(* ===== verification/Eval.v ===== *)
(** * Evaluation of expressions (common/tree.c) and execution of statements
    (common/execute.c)

    Each evaluator is written against the five functions it calls, which are
    the evaluators themselves with one unit of fuel less; [evaluators_at] ties
    the knot.  Memory allocation succeeds.

    The result of a data expression is the status and what [*result] is then:
    an evaluation that fails can leave something there, and one that
    succeeds can leave it alone.  The result of a boolean expression is the
    status and the value that was written to [*result], if any. *)

From stdpp Require Import base tactics list numbers gmap.
From S2P Require Import Prelude Convert Name Expr.

#[local] Open Scope Z_scope.
#[local] Open Scope ev_scope.

Definition MAX_V6RELAY_HOPS : Z := 32.
Definition PACKET_MAX_CLASSES : Z := 5.
(** Where the members of [struct dhcp_packet] are. *)
Definition RAW_HTYPE : Z := 1.
Definition RAW_HLEN : Z := 2.
Definition RAW_CHADDR : Z := 28.
Definition RAW_SNAME : Z := 44.
Definition RAW_FILE : Z := 108.

Definition is_boolean_expression (e : expression) : bool :=
  match e with
  | expr_check _ | expr_exists _ | expr_variable_exists _ | expr_equal _ _ | expr_not_equal _ _ | expr_regex_match _ _
  | expr_iregex_match _ _ | expr_and _ _ | expr_or _ _ | expr_not _ | expr_known | expr_static => true
  | _ => false
  end.
(** [expr_concat_dclist] is not in the list. *)
Definition is_data_expression (e : expression) : bool :=
  match e with
  | expr_substring _ _ _ | expr_suffix _ _ | expr_lcase _ | expr_ucase _ | expr_option _ | expr_hardware | expr_const_data _
  | expr_packet _ _ | expr_concat _ _ | expr_encapsulate _ | expr_encode_int8 _ | expr_encode_int16 _ | expr_encode_int32 _
  | expr_host_lookup _ | expr_binary_to_ascii _ _ _ _ | expr_filename | expr_sname | expr_reverse _ _ | expr_pick_first_value _ _
  | expr_host_decl_name | expr_leased_address | expr_config_option _ | expr_null | expr_gethostname | expr_v6relay _ _ => true
  | _ => false
  end.
Definition is_numeric_expression (e : expression) : bool :=
  match e with
  | expr_extract_int8 _ | expr_extract_int16 _ | expr_extract_int32 _ | expr_const_int _ | expr_lease_time | expr_arith _ _ _
  | expr_client_state => true
  | _ => false
  end.

(** ** Strings *)

(** [data += n; len -= n]. *)
Definition advance (d : data_string) (n : Z) : data_string := mk_ds (drop (Z.to_nat n) <$> d_buf d) (d_len d - n) (d_terminated d).
Definition substring (d : data_string) (offset len : Z) : data_string :=
  let d := advance d offset in if len <? d_len d then mk_ds (d_buf d) len false else d.
Definition suffix (d : data_string) (len : Z) : data_string :=
  if len <? d_len d then mk_ds (d_buf (advance d (d_len d - len))) len (d_terminated d) else d.

Definition toupper (c : Z) : Z := if (97 <=? c) && (c <=? 122) then c - 32 else c.
Definition b2z (b : bool) : Z := if b then 1 else 0.
(** [lcase] and [ucase]: the NUL of a terminated string is copied. *)
Definition map_case (f : Z -> Z) (d : data_string) : outcome data_string :=
  b ← load d (d_len d + b2z (d_terminated d));
  k ← wrn (buffer_allocate (d_len d + b2z (d_terminated d))) 0 b;
  Done (mk_ds (Some ((f <$> take (Z.to_nat (d_len d)) k) ++ drop (Z.to_nat (d_len d)) k)) (d_len d) (d_terminated d)).

(** [terminated] of the result is left alone. *)
Definition concat_strings (r l d : data_string) : outcome data_string :=
  let len := u32 (d_len l + d_len d) in
  a ← ds_bytes l;
  b ← load d (d_len d + b2z (d_terminated d));
  k ← wrn (buffer_allocate (len + b2z (d_terminated d))) 0 a;
  k ← wrn k (d_len l) b;
  Done (mk_ds (Some k) len (d_terminated r)).

(** [for (i = 0; i < data.len; i += len)] with [n] rounds left. *)
Fixpoint reverse_loop (n : nat) (i len : Z) (d : data_string) (out : list Z) : outcome (list Z) :=
  match n with
  | O => Done out
  | S n' =>
      x ← match d_buf d with Some b => rdn b (d_len d - i - len) len | None => Fault end;
      out ← wrn out i x;
      reverse_loop n' (i + len) len d out
  end.
(** [None]: the length is not a multiple of the width. *)
Definition reverse_string (len : Z) (d : data_string) : outcome (option data_string) :=
  if len =? 0 then Fault
  else if negb (d_len d mod len =? 0) then Done None
  else out ← reverse_loop (Z.to_nat (d_len d / len)) 0 len d (buffer_allocate (d_len d)); Done (Some (mk_ds (Some out) (d_len d) false)).

Definition cstring (b : list Z) : outcome (list Z) := n ← strlen b 0; rdn b 0 n.
(** A NUL at the end is taken for the terminator ([data_string_new]). *)
Definition without_nul (b : list Z) : list Z := match last b with Some 0 => take (length b - 1) b | _ => b end.
(** [None] for a null string. *)
Definition data_string_terminate (d : data_string) : outcome (option data_string) :=
  if d_terminated d then Done (Some d)
  else match d_buf d with None => Done None | Some _ => b ← ds_bytes d; Done (Some (ds_new (without_nul b) true)) end.

Section convert.
Context `{HostOrder}.

Definition encode_int (n : Z) (width : Z) : outcome (list Z) :=
  let b := buffer_allocate width in
  if width =? 1 then wr b 0 (u8 n) else if width =? 2 then putUShort b 0 (u32 n) else putULong b 0 (u32 n).

(** The number of characters of a number of [len] bytes. *)
Definition b2a_width (buf : list Z) (i base len : Z) : outcome Z :=
  if len =? 1 then
    x ← rd buf i;
    if base =? 8 then Done (if x <? 8 then 1 else if x <? 64 then 2 else 3)
    else if base =? 10 then Done (if x <? 10 then 1 else if x <? 100 then 2 else 3)
    else if base =? 16 then Done (if x <? 16 then 1 else 2)
    else converted_length buf i (u32 base) 1
  else converted_length buf i (u32 base) len.
Fixpoint b2a_count (n : nat) (buf : list Z) (i base len total sep count : Z) : outcome Z :=
  match n with
  | O => Done count
  | S n' =>
      w ← b2a_width buf i base len;
      let count := u32 (count + w) in
      let count := if i + len =? total then count else u32 (count + sep) in
      b2a_count n' buf (i + len) base len total sep count
  end.
Fixpoint b2a_write (n : nat) (buf : list Z) (i base len total : Z) (sep : data_string) (out : list Z) (o : Z) : outcome (list Z * Z) :=
  match n with
  | O => Done (out, o)
  | S n' =>
      '(w, out) ← binary_to_ascii out o buf i (u32 base) len;
      let o := o + w in
      if i + len =? total then b2a_write n' buf (i + len) base len total sep out o
      else s ← ds_bytes sep; out ← wrn out o s; b2a_write n' buf (i + len) base len total sep out (o + d_len sep)
  end.
(** [None]: no such width, or the length is not a multiple of it. *)
Definition b2a_string (base width : Z) (sep d : data_string) : outcome (option data_string) :=
  if negb ((width =? 8) || (width =? 16) || (width =? 32)) then Done None
  else
    let len := width / 8 in
    if negb (d_len d mod len =? 0) then Done None
    else
      let n := Z.to_nat (d_len d / len) in
      let buf := default [] (d_buf d) in
      count ← b2a_count n buf 0 base len (d_len d) (d_len sep) 0;
      '(out, o) ← b2a_write n buf 0 base len (d_len d) sep (buffer_allocate (count + 1)) 0;
      out ← wr out o 0;
      Done (Some (mk_ds (Some out) count true)).

(** [extract_int]: the 16- and 32-bit forms check the length. *)
Definition extract_int (width : Z) (d : data_string) : outcome (option Z) :=
  let b := match d_buf d with Some b => b | None => [] end in
  if width =? 1 then x ← rd b 0; Done (Some x)
  else if d_len d <? width then Done None
  else if width =? 2 then x ← getUShort b 0; Done (Some x)
  else x ← getULong b 0; Done (Some x).
End convert.

(** ** Lists of domain names *)
Definition UNCOMPBUF : Z := 32 * NS_MAXCDNAME.

(** The names of a list are added to the text in [buf], of [len] bytes. *)
Definition uncompress_onto (d : data_string) (buf : list Z) (len : Z) : outcome (list Z * Z) :=
  match d_buf d with
  | Some b => MRns_name_uncompress_list b (d_len d) buf len (UNCOMPBUF - len)
  | None => Fault
  end.
Definition has_names (d : data_string) : bool := match d_buf d with Some _ => negb (d_len d =? 0) | None => false end.

Definition count_commas (l : list Z) : Z := zlen (filter (fun c => c = 44) l).

(** Status (the length) and result. *)
Definition concat_dclists (r list1 list2 : data_string) : outcome (Z * data_string) :=
  let uncompbuf := replicate (Z.to_nat UNCOMPBUF) 0 in
  '(buf, len) ← (if has_names list1 then uncompress_onto list1 uncompbuf 0 else Done (uncompbuf, 0));
  if len <? 0 then Done (0, r)
  else
    '(buf, len, more) ←
      (if has_names list2 then
         '(buf, len) ← (if 0 <? len then b ← wr buf len 44; Done (b, len + 1) else Done (buf, len));
         '(buf, more) ← uncompress_onto list2 buf len;
         Done (buf, len, more)
       else Done (buf, len, 0));
    if more <? 0 then Done (0, r)
    else
      let len := len + more in
      if len =? 0 then Done (1, mk_ds (Some (buffer_allocate 1)) 1 (d_terminated r))
      else
        text ← rdn buf 0 len;
        let compbuf_max := len + 3 + 2 * count_commas text in
        '(out, n) ← MRns_name_compress_list buf len (buffer_allocate compbuf_max) compbuf_max;
        if n <=? 0 then Done (0, null_string) else Done (n, mk_ds (Some out) n (d_terminated r)).

(** ** Numbers *)
Definition arith_value (op : arith) (l r : Z) : option Z :=
  match op with
  | add => Some (u64 (l + r))
  | subtract => Some (u64 (l - r))
  | multiply => Some (u64 (l * r))
  | divide => if r =? 0 then None else Some (l / r)
  | remainder => if r =? 0 then None else Some (l mod r)
  | binary_and => Some (Z.land l r)
  | binary_or => Some (Z.lor l r)
  | binary_xor => Some (Z.lxor l r)
  end.

(** ** The evaluators *)
Record evaluators := mk_evaluators {
  evaluate_boolean_expression : context -> expression -> ev (bool * option bool);
  evaluate_data_expression : context -> data_string -> expression -> ev (bool * data_string);
  evaluate_numeric_expression : context -> expression -> ev (option Z);
  (** the status, and the value if there is one *)
  evaluate_expression : context -> expression -> ev (bool * option binding_value);
  (** whether [on_star] was given; [*result], if there is a [result] *)
  execute_statements : context -> bool -> option (option binding_value) -> list statement ->
    ev (bool * option (option binding_value)) }.

Section evaluators.
Context `{HostOrder} `{Surroundings} (E : evaluators).
Lemma spec_set_variable c name v : spec same_names v (fun r => forall x, r = Some x -> typed_value x) -> spec grown_names (set_variable c name v) (fun _ => True).
Proof.
  intros Hv. assert (Hrest : spec grown_names
    (bind (modify (fun s => match s_locals s, s_root s with [], Some [] => set_scopes [] (Some [[]]) s | _, _ => s end)) (fun _ =>
     bind (modify (fun s => match find_binding (chain s) name with Some _ => s | None => set_chain (new_binding (chain s) name) s end)) (fun _ =>
     bind (modify (assign_value name None)) (fun _ =>
     bind v (fun x => match x with Some x => modify (assign_value name (Some x)) | None => ret tt end))))) (fun _ => True)).
  { eapply spec_bind; [typeclasses eauto|apply (spec_modify _ _ (fun _ => True)); [ |done]|].
    - intros s Hs. destruct (s_locals s) as [|l ls] eqn:El; [|by split]. destruct (s_root s) as [[|sc r]|] eqn:Er; try by split. split.
      + destruct Hs. split; simpl; try done. by repeat constructor.
      + right; right. split_and!; [done|done|]. exists [], [[]]. split_and!; [done|done|]. constructor.
    - intros _ _. eapply spec_bind; [typeclasses eauto|apply (spec_modify _ _ (fun _ => True)); [ |done]|].
      + intros s Hs. destruct (find_binding (chain s) name) eqn:Ef; [by split|]. destruct (chain s) as [|sc r] eqn:Ec.
        * split; [apply set_chain_typed; [done|constructor]|]. left. by apply set_chain_same; rewrite Ec.
        * rewrite <- Ec in *. apply new_binding_grown; [done|done|by rewrite Ec].
      + intros _ _. apply spec_same_grown. eapply spec_bind; [typeclasses eauto|apply (spec_modify _ _ (fun _ => True)); [ |done]|].
        * intros s Hs. by apply assign_value_ok.
        * intros _ _. eapply spec_bind; [typeclasses eauto|exact Hv|]. intros [x|] Hx; [|specs]. apply spec_modify; [|done].
          intros s Hs. apply assign_value_ok; [done|]. by intros w [= <-]; apply Hx. }
  unfold set_variable. eapply spec_bind; [typeclasses eauto|apply spec_get; typeclasses eauto|intros s Hs].
  destruct (s_locals s); [destruct (s_root s)|]; [exact Hrest| |exact Hrest]. specs.
Qed.
(* ===== verification/EvalStr.v ===== *)
(** * Data strings as lists of bytes

    What the operations on data strings in Eval.v compute, with strings taken
    as lists of bytes: substrings, changes of case, concatenation, reversal,
    integers and their texts. *)

From stdpp Require Import base tactics list numbers.
From S2P Require Import Prelude Array Convert Name NameOk Expr Eval.

#[local] Open Scope Z_scope.

(** ** Strings and their contents

    The memory after the bytes is not specified, but for the NUL of a
    terminated string. *)
Definition str (d : data_string) (l : list Z) : Prop :=
  bytes (default [] (d_buf d)) /\ zlen l < 2 ^ 32 /\ d_len d = zlen l /\
  exists post, default [] (d_buf d) = l ++ post /\ (d_terminated d = true -> exists r, post = 0 :: r).
Definition nul (t : bool) : list Z := if t then [0] else [].

Lemma str_bytes d l : str d l -> bytes l.
Proof. intros (Hb & _ & _ & post & E & _). rewrite E in Hb. by apply Forall_app in Hb as [? _]. Qed.
Lemma str_len d l : str d l -> d_len d = zlen l.
Proof. by intros (_ & _ & ? & _). Qed.
Lemma str_short d l : str d l -> zlen l < 2 ^ 32.
Proof. by intros (_ & ? & _). Qed.
Lemma str_null : str null_string [].
Proof. split_and!; [done..|]. by exists []. Qed.
Lemma str_new b t : bytes b -> zlen b < 2 ^ 32 -> str (ds_new b t) b.
Proof.
  intros Hb Hl. split_and!; [|done|done|]; simpl.
  - apply Forall_app. split; [done|]. by repeat constructor.
  - eexists. split; [reflexivity|]. intros _. by eexists.
Qed.
Lemma nul_length t : zlen (nul t) = b2z t.
Proof. by destruct t. Qed.

Lemma load_prefix d l post : default [] (d_buf d) = l ++ post -> load d (zlen l) = Done l.
Proof.
  intros E. unfold load. destruct (Z.eqb_spec (zlen l) 0) as [Hz|Hz]; [by destruct l|].
  destruct (d_buf d) as [b|]; simpl in E; [subst b|by destruct l]. apply (rdn_middle []).
Qed.
Lemma load_str d l : str d l -> load d (zlen l) = Done l.
Proof. intros (_ & _ & _ & post & E & _). by eapply load_prefix. Qed.
Lemma ds_bytes_str d l : str d l -> ds_bytes d = Done l.
Proof. intros H. unfold ds_bytes. rewrite (str_len d l H). by apply load_str. Qed.
Lemma load_terminated d l : str d l -> load d (d_len d + b2z (d_terminated d)) = Done (l ++ nul (d_terminated d)).
Proof.
  intros (_ & _ & -> & post & E & Ht). destruct (d_terminated d).
  - destruct (Ht eq_refl) as [r ->]. change (zlen l + b2z true) with (zlen l + zlen [0]). rewrite <- zlen_app.
    apply (load_prefix d (l ++ [0]) r). by rewrite <- app_assoc.
  - simpl. rewrite Z.add_0_r, app_nil_r. by eapply load_prefix.
Qed.

Lemma drop_zlen {A} (l r : list A) n : n <= zlen l -> drop (Z.to_nat n) (l ++ r) = drop (Z.to_nat n) l ++ r.
Proof. intros Hn. unfold zlen in Hn. by rewrite drop_app_le by lia. Qed.
Lemma zlen_take {A} (l : list A) n : 0 <= n <= zlen l -> zlen (take (Z.to_nat n) l) = n.
Proof. unfold zlen. rewrite length_take. lia. Qed.
Lemma zlen_drop {A} (l : list A) n : 0 <= n <= zlen l -> zlen (drop (Z.to_nat n) l) = zlen l - n.
Proof. unfold zlen. rewrite length_drop. lia. Qed.
Lemma take_all_z {A} (l : list A) n : zlen l <= n -> take (Z.to_nat n) l = l.
Proof. intros Hn. apply take_ge. unfold zlen in Hn. lia. Qed.

Lemma nil_length_inv_z {A} (l : list A) : zlen l = 0 -> l = [].
Proof. by destruct l. Qed.

(** ** Parts *)
Lemma advance_ok d l n : str d l -> 0 <= n <= zlen l -> str (advance d n) (drop (Z.to_nat n) l).
Proof.
  intros (Hb & Hs & Hl & post & E & Ht) Hn. unfold advance. split_and!; simpl.
  - destruct (d_buf d); simpl in *; [by apply Forall_drop|done].
  - rewrite zlen_drop; lia.
  - rewrite zlen_drop; lia.
  - exists post. split; [|done]. rewrite <- drop_zlen by lia. rewrite <- E. destruct (d_buf d); simpl; [done|by rewrite drop_nil].
Qed.
Lemma shorten_ok d l n : str d l -> 0 <= n <= zlen l -> str (mk_ds (d_buf d) n false) (take (Z.to_nat n) l).
Proof.
  intros (Hb & Hs & Hl & post & E & Ht) Hn. split_and!; simpl; [done|rewrite zlen_take; lia|by rewrite zlen_take|].
  exists (drop (Z.to_nat n) l ++ post). split; [|done]. by rewrite E, app_assoc, take_drop.
Qed.
Lemma substring_ok d l o n : str d l -> 0 <= o <= zlen l -> 0 <= n ->
  str (substring d o n) (take (Z.to_nat n) (drop (Z.to_nat o) l)).
Proof.
  intros Hd Ho Hn. pose proof (advance_ok d l o Hd Ho) as Ha. unfold substring. rewrite (str_len _ _ Ha). zcase.
  - apply shorten_ok; [done|lia].
  - by rewrite take_all_z.
Qed.
Lemma suffix_ok d l n : str d l -> 0 <= n -> str (suffix d n) (drop (Z.to_nat (zlen l - n)) l).
Proof.
  intros Hd Hn. unfold suffix. rewrite (str_len _ _ Hd). zcase.
  - pose proof (advance_ok d l (zlen l - n) Hd ltac:(lia)) as Ha. pose proof (str_len _ _ Ha) as El. simpl in El.
    rewrite (str_len _ _ Hd) in El. rewrite zlen_drop in El by lia. unfold advance in Ha. rewrite (str_len _ _ Hd) in Ha.
    by replace (zlen l - (zlen l - n)) with n in Ha by lia.
  - replace (Z.to_nat (zlen l - n)) with 0%nat by lia. by rewrite drop_0.
Qed.

(** ** New buffers *)
Lemma allocate_split n : 0 <= n -> buffer_allocate n = replicate (Z.to_nat n) 0 ++ replicate 4 0.
Proof. intros Hn. unfold buffer_allocate. rewrite Z2Nat.inj_add by lia. apply replicate_add. Qed.
Lemma zeros_bytes n : bytes (replicate n 0).
Proof. apply Forall_replicate. unfold byte. lia. Qed.
Lemma wrn_over (pre l post : list Z) src : zlen l = zlen src -> wrn (pre ++ l ++ post) (zlen pre) src = Done (pre ++ src ++ post).
Proof. intros H. apply wrn_middle. unfold zlen in H. lia. Qed.
Lemma wrn_start (l post src : list Z) : zlen l = zlen src -> wrn (l ++ post) 0 src = Done (src ++ post).
Proof. apply (wrn_over []). Qed.
Lemma zlen_blank {A} n (x : A) : 0 <= n -> zlen (replicate (Z.to_nat n) x) = n.
Proof. intros Hn. unfold zlen. rewrite length_replicate. lia. Qed.
Lemma fill_buffer l : wrn (buffer_allocate (zlen l)) 0 l = Done (l ++ replicate 4 0).
Proof.
  pose proof (zlen_nonneg l). rewrite allocate_split by done. apply wrn_start. by rewrite zlen_blank.
Qed.
(* ===== verification/EvalTotal.v ===== *)
(** * Expressions that always have a value or null

    Most operators return whatever their operands are, and so do most
    statements.  For the expressions and statements made of those, evaluation
    ends without an access out of bounds.  Left out are calls (which may recurse
    for ever), classes, regular expressions, the operators that read or divide
    without a test ([extract-int] of 8 bits, [reverse] and [binary-to-ascii]
    with a computed width, [packet] with computed bounds, [filename] and
    [server-name] of a packet without fixed part), the options of the
    configuration (their expressions may refer to themselves) and [let], whose
    copy of the name never fits. *)

From stdpp Require Import base tactics list numbers gmap.
From S2P Require Import Prelude Array Convert Name Expr Eval EvalStr EvalRef EvalType.

#[local] Open Scope Z_scope.

(** ** Lengths *)

(** No string of the state, of a packet or of an expression is longer. *)
Definition LIMIT : Z := 2 ^ 16.

(** What the string that an expression gives has at most. *)
Fixpoint max_len (e : expression) : Z :=
  match e with
  | expr_substring e _ _ | expr_suffix e _ | expr_lcase e | expr_ucase e | expr_reverse _ e | expr_v6relay _ e => max_len e
  | expr_concat x y => max_len x + max_len y
  | expr_const_data d => zlen (contents d)
  | expr_encode_int8 _ => 1
  | expr_encode_int16 _ => 2
  | expr_encode_int32 _ => 4
  | expr_binary_to_ascii _ _ s d => max_len d * (8 + max_len s)
  | expr_pick_first_value a d => Z.max (max_len a) (match d with Some d => max_len d | None => 0 end)
  | _ => LIMIT
  end.

(** The constants are sound: their bytes are there, with a NUL where there has
    to be one, and numbers have 64 bits. *)
Definition ok_string (d : data_string) : bool :=
  let b := default [] (d_buf d) in
  forallb (fun x => (0 <=? x) && (x <? 256)) b && (0 <=? d_len d) && (d_len d <=? zlen b) && (d_len d <=? LIMIT) &&
  (negb (d_terminated d) || bool_decide (b !! Z.to_nat (d_len d) = Some 0)).
Definition in_range (n : Z) : bool := (0 <=? n) && (n <? 2 ^ 64).

(** All operators have a value, or null, for all operands. *)
Fixpoint total (e : expression) : bool :=
  match e with
  | expr_equal l r | expr_not_equal l r | expr_and l r | expr_or l r | expr_suffix l r | expr_v6relay l r | expr_arith _ l r =>
      total l && total r
  | expr_not e | expr_lcase e | expr_ucase e | expr_encode_int8 e | expr_encode_int16 e | expr_encode_int32 e
  | expr_extract_int16 e | expr_extract_int32 e => total e
  | expr_substring e o n => total e && total o && total n
  | expr_concat l r => total l && total r && (max_len l + max_len r <? 2 ^ 32)
  | expr_packet (expr_const_int o) (expr_const_int n) => in_range o && in_range n && (o + n <? 2 ^ 64)
  | expr_reverse (expr_const_int w) d => in_range w && negb (w =? 0) && total d
  | expr_binary_to_ascii (expr_const_int b) (expr_const_int w) s d =>
      (2 <=? b) && (b <=? 16) && (w =? 8) && total s && total d && (max_len d * (8 + max_len s) <? 2 ^ 32)
  | expr_pick_first_value a d => total a && match d with Some d => total d | None => true end
  | expr_const_data d => ok_string d
  | expr_const_int n => in_range n
  | expr_exists _ | expr_variable_exists _ | expr_known | expr_static | expr_option _ | expr_hardware | expr_leased_address
  | expr_host_decl_name | expr_null | expr_lease_time | expr_client_state | expr_variable_reference _ => true
  | _ => false
  end.

Lemma max_len_nonneg e : 0 <= max_len e.
Proof.
  assert (H : forall n e, (height e <= n)%nat -> 0 <= max_len e).
  { induction n as [|n IH]; intros e' He; [pose proof (height_pos e'); lia|].
    destruct e'; cbn [max_len height] in *; try (by apply IH; lia); try (unfold LIMIT; lia); try apply zlen_nonneg.
    - pose proof (IH e'1 ltac:(lia)). pose proof (IH e'2 ltac:(lia)). lia.
    - pose proof (IH e'3 ltac:(lia)). pose proof (IH e'4 ltac:(lia)). nia.
    - pose proof (IH e' ltac:(lia)). lia. }
  by apply (H (height e)).
Qed.

Lemma in_range_ok n : in_range n = true -> 0 <= n < 2 ^ 64.
Proof. unfold in_range. rewrite andb_true_iff, Z.leb_le, Z.ltb_lt. done. Qed.
Lemma ok_string_str d : ok_string d = true -> str d (contents d) /\ zlen (contents d) <= LIMIT.
Proof.
  unfold ok_string. rewrite !andb_true_iff, !Z.leb_le. intros [[[[Hb H0] Hl] H16] Ht]. unfold str, contents.
  set (b := default [] (d_buf d)) in *. rewrite zlen_take by lia. unfold LIMIT in *. split; [|lia]. split_and!; [|lia|done|].
  - apply Forall_forall. rewrite forallb_forall in Hb. intros x Hx. specialize (Hb x ltac:(by apply list_elem_of_In)).
    apply andb_true_iff in Hb as [?%Z.leb_le ?%Z.ltb_lt]. done.
  - exists (drop (Z.to_nat (d_len d)) b). rewrite take_drop. split; [done|]. intros Et. rewrite Et in Ht. simpl in Ht.
    apply bool_decide_eq_true in Ht. exists (drop (S (Z.to_nat (d_len d))) b). by apply drop_S.
Qed.
(* ===== verification/Failover.v ===== *)
(** * The state machine of a failover peer (server/failover.c)

    Each of two servers is in one of thirteen states, tells the other one when
    it changes its state, and changes it when the other one does, when the
    connection is made or lost, when an update is complete and when a timeout
    comes.  A state is written to the lease file before it is announced.

    The queues of updates are those of FailoverQueue, and what goes out is part
    of the same list of effects.  Parameters are the leases of the pools, in
    the order in which [dhcp_failover_generate_update_queue] meets them, and the
    leases that balancing the pools moves to the other server.  The timers of
    the pools in partner-down ([FreeExpired]) and the check of the pools
    ([PoolCheck]) are effects only. *)

From stdpp Require Import base tactics list numbers gmap.
From S2P Require Import Prelude LeaseDb FailoverQueue FailoverQueueList FailoverQueueOk.

#[local] Open Scope Z_scope.

(** ** Data *)

(** The numbers of the states on the wire; a peer may send any other number. *)
Definition state_code (s : failover_state) : Z :=
  match s with
  | unknown_state => 0 | startup => 1 | normal => 2 | communications_interrupted => 3 | partner_down => 4 | potential_conflict => 5
  | recover => 6 | paused => 7 | shut_down => 8 | recover_done => 9 | resolution_interrupted => 10 | conflict_done => 11 | recover_wait => 254
  end.
Definition all_states : list failover_state :=
  [unknown_state; startup; normal; communications_interrupted; partner_down; potential_conflict; recover; paused; shut_down; recover_done;
   resolution_interrupted; conflict_done; recover_wait].
Definition state_of_code (n : Z) : option failover_state := List.find (fun s => state_code s =? n) all_states.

* EXERCISE:
Beginning with the line containing "by apply (H (height e))." in the material above, copy every line exactly until you have copied the line containing "set (b := default".

* OUTPUT OF THE EXERCISE:
  by apply (H (height e)).
Qed.

Lemma in_range_ok n : in_range n = true -> 0 <= n < 2 ^ 64.
Proof. unfold in_range. rewrite andb_true_iff, Z.leb_le, Z.ltb_lt. done. Qed.
Lemma ok_string_str d : ok_string d = true -> str d (contents d) /\ zlen (contents d) <= LIMIT.
Proof.
  unfold ok_string. rewrite !andb_true_iff, !Z.leb_le. intros [[[[Hb H0] Hl] H16] Ht]. unfold str, contents.
  set (b := default [] (d_buf d)) in *. rewrite zlen_take by lia. unfold LIMIT in *. split; [|lia]. split_and!; [|lia|done|].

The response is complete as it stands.